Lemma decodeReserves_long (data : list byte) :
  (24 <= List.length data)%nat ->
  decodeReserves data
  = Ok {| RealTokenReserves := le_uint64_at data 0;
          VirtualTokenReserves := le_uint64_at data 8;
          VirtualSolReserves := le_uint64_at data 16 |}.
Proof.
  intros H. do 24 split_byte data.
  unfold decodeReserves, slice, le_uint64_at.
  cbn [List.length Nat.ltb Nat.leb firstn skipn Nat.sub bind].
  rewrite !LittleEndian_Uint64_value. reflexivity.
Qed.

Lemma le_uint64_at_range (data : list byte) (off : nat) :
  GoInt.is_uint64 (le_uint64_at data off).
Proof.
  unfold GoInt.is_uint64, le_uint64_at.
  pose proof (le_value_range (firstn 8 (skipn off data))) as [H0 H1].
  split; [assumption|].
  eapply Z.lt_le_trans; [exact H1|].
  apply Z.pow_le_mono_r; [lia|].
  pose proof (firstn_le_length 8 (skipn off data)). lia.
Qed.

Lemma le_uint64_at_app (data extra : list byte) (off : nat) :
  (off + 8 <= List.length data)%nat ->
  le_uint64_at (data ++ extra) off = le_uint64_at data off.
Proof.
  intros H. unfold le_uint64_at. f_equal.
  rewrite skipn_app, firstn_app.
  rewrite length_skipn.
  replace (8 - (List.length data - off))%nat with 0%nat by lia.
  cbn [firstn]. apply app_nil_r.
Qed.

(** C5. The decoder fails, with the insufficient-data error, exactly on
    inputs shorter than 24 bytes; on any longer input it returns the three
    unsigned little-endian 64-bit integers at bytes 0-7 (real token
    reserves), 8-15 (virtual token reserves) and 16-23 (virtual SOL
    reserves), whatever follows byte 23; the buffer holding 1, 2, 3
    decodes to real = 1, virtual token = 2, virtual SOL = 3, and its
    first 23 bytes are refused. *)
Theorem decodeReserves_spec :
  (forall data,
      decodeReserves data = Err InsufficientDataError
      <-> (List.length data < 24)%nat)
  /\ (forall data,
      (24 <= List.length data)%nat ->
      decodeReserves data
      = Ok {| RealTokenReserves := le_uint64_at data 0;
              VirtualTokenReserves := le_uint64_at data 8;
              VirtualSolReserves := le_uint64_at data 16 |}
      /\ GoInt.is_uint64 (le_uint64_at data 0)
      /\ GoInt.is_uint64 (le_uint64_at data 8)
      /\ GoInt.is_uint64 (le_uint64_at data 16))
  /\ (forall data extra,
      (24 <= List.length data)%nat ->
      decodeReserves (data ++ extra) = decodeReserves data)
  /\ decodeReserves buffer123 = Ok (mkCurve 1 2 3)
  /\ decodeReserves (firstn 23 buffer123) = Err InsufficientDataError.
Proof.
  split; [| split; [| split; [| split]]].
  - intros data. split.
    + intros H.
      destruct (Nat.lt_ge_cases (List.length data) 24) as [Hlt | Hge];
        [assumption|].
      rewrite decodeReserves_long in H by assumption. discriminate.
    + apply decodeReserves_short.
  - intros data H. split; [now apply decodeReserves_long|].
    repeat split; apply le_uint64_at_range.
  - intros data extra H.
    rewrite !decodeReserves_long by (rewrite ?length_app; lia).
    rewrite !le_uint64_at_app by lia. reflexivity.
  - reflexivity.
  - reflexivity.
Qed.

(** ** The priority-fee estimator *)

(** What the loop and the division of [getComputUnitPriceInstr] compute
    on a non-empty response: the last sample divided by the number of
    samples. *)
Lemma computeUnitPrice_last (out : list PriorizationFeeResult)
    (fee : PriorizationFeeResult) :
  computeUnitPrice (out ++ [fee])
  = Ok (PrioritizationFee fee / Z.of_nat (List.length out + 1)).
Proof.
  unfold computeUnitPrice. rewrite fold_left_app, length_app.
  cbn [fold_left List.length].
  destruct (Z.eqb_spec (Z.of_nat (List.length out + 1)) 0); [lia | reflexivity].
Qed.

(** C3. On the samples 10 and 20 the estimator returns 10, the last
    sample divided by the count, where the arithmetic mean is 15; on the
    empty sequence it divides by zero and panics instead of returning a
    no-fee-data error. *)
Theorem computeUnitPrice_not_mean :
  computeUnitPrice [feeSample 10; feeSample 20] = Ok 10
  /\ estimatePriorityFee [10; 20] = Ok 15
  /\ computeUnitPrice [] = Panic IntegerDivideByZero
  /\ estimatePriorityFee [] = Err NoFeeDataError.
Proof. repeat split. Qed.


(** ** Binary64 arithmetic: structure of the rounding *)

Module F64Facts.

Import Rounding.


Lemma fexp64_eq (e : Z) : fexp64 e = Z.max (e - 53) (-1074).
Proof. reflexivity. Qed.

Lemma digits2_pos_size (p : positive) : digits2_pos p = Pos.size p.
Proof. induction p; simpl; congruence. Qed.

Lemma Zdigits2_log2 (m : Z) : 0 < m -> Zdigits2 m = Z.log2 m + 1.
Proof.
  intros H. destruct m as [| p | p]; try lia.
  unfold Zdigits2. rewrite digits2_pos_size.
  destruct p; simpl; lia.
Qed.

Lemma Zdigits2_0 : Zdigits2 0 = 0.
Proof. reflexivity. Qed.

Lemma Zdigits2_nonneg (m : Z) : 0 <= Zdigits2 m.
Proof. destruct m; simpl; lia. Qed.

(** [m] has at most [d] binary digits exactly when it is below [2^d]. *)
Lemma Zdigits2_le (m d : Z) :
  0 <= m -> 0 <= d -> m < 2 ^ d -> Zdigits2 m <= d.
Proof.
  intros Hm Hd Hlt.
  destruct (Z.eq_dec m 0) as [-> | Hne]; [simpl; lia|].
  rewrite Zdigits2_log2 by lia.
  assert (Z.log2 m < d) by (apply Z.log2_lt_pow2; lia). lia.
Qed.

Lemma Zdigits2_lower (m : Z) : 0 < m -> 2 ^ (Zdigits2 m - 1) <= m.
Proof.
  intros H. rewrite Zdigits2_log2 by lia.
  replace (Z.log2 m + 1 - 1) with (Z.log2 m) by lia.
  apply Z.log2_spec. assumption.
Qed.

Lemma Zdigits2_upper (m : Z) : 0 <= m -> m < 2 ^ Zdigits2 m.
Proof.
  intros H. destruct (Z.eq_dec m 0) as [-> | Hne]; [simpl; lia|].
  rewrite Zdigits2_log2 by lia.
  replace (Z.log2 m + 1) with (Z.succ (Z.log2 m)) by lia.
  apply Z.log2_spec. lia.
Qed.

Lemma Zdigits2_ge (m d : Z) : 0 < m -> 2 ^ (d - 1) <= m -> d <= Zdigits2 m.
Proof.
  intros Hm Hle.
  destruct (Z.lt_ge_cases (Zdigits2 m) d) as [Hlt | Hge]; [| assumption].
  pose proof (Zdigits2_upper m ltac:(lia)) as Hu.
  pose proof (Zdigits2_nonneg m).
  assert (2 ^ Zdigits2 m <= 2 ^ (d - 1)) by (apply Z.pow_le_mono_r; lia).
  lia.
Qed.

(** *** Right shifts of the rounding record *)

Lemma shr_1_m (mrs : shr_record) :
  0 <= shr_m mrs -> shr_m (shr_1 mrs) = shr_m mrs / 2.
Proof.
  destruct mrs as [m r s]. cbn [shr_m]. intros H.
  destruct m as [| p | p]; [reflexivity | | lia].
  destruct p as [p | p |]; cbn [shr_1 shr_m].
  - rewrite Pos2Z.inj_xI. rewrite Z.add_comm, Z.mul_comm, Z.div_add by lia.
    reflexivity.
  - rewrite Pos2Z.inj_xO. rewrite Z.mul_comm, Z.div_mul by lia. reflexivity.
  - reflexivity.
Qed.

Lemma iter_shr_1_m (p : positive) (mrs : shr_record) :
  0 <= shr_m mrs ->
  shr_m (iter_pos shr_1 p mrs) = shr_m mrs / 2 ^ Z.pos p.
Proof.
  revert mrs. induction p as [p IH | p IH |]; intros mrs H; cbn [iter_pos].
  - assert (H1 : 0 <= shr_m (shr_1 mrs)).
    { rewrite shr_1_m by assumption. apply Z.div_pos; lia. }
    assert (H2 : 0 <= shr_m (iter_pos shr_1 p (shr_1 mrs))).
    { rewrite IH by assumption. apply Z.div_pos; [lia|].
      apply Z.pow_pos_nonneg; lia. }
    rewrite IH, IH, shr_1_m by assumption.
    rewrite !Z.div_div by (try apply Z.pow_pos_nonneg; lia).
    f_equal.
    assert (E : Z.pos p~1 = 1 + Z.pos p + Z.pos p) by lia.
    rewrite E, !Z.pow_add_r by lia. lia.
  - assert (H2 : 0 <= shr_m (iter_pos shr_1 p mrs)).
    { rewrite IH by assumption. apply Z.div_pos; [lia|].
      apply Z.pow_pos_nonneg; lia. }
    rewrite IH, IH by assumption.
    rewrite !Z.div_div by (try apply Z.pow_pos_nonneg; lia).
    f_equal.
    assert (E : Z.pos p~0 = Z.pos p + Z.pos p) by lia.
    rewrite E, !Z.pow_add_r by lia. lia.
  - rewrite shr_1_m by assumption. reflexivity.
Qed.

- What you have to do -
For this exercise, repeat exactly the lines of the data above from the one with "Lemma Zdigits2_lower (m" down to the one with "pose proof (Zdigits2_nonneg m).", both end lines included.

- Task response -
Lemma Zdigits2_lower (m : Z) : 0 < m -> 2 ^ (Zdigits2 m - 1) <= m.
Proof.
  intros H. rewrite Zdigits2_log2 by lia.
  replace (Z.log2 m + 1 - 1) with (Z.log2 m) by lia.
  apply Z.log2_spec. assumption.
Qed.

Lemma Zdigits2_upper (m : Z) : 0 <= m -> m < 2 ^ Zdigits2 m.
Proof.
  intros H. destruct (Z.eq_dec m 0) as [-> | Hne]; [simpl; lia|].
  rewrite Zdigits2_log2 by lia.
  replace (Z.log2 m + 1) with (Z.succ (Z.log2 m)) by lia.
  apply Z.log2_spec. lia.
Qed.

Lemma Zdigits2_ge (m d : Z) : 0 < m -> 2 ^ (d - 1) <= m -> d <= Zdigits2 m.
Proof.
  intros Hm Hle.
  destruct (Z.lt_ge_cases (Zdigits2 m) d) as [Hlt | Hge]; [| assumption].
  pose proof (Zdigits2_upper m ltac:(lia)) as Hu.
  pose proof (Zdigits2_nonneg m).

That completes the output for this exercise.